> _Your instructions_:
Nothing outside the range is wanted. Repeat exactly the lines below from the one with "assert (∀ c, (a, c)" through the one with "(** Callbacks of".

Stored items:
==========

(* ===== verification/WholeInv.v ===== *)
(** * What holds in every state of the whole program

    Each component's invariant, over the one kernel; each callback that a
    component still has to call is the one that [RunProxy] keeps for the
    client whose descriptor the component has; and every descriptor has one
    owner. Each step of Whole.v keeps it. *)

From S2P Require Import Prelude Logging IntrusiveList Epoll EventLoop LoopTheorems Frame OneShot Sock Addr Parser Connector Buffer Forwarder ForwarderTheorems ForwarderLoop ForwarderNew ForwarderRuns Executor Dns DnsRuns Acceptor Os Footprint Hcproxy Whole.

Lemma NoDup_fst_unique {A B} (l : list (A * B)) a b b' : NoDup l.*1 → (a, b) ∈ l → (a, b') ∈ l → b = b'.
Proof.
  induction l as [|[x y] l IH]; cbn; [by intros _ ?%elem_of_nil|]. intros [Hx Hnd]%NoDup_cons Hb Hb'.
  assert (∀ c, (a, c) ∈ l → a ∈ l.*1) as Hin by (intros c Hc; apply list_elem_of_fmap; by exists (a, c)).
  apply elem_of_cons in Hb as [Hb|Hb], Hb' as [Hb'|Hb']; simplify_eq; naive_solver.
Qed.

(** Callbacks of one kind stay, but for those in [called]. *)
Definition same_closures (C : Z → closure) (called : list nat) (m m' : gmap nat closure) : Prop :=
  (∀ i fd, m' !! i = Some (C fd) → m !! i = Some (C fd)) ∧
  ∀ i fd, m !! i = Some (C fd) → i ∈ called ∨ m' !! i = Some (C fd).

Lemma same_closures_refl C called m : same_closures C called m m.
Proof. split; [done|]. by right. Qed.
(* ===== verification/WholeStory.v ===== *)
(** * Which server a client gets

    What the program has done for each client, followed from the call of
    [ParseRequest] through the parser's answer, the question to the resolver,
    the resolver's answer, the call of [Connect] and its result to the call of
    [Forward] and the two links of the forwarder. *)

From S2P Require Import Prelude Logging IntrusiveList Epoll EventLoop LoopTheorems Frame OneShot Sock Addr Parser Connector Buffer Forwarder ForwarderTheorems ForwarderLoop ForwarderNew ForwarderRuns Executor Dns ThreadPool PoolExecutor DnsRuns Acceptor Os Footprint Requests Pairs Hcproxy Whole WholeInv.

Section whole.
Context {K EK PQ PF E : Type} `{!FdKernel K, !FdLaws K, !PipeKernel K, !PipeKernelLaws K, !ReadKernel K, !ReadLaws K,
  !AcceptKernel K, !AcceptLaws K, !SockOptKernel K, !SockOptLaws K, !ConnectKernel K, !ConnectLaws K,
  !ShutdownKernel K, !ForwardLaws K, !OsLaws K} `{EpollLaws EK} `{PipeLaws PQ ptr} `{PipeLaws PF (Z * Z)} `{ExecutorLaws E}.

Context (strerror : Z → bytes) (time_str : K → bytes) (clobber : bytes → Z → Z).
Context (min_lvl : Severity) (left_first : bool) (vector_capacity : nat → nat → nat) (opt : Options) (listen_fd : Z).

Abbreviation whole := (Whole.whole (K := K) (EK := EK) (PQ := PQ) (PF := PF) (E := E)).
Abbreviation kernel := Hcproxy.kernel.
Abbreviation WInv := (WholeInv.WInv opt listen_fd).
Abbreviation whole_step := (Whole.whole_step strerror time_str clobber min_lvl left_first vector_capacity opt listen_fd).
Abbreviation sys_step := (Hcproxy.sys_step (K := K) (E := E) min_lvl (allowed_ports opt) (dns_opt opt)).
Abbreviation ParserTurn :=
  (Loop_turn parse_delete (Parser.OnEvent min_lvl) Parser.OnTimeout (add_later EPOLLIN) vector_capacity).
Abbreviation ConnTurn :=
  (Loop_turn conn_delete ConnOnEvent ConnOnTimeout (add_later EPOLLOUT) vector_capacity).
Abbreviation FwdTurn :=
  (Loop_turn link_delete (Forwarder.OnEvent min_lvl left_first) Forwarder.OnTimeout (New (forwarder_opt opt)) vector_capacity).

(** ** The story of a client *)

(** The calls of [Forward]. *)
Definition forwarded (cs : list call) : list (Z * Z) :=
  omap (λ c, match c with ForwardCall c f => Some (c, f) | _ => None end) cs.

==========

> _Solution to the exercise_:
  assert (∀ c, (a, c) ∈ l → a ∈ l.*1) as Hin by (intros c Hc; apply list_elem_of_fmap; by exists (a, c)).
  apply elem_of_cons in Hb as [Hb|Hb], Hb' as [Hb'|Hb']; simplify_eq; naive_solver.
Qed.

(** Callbacks of one kind stay, but for those in [called]. *)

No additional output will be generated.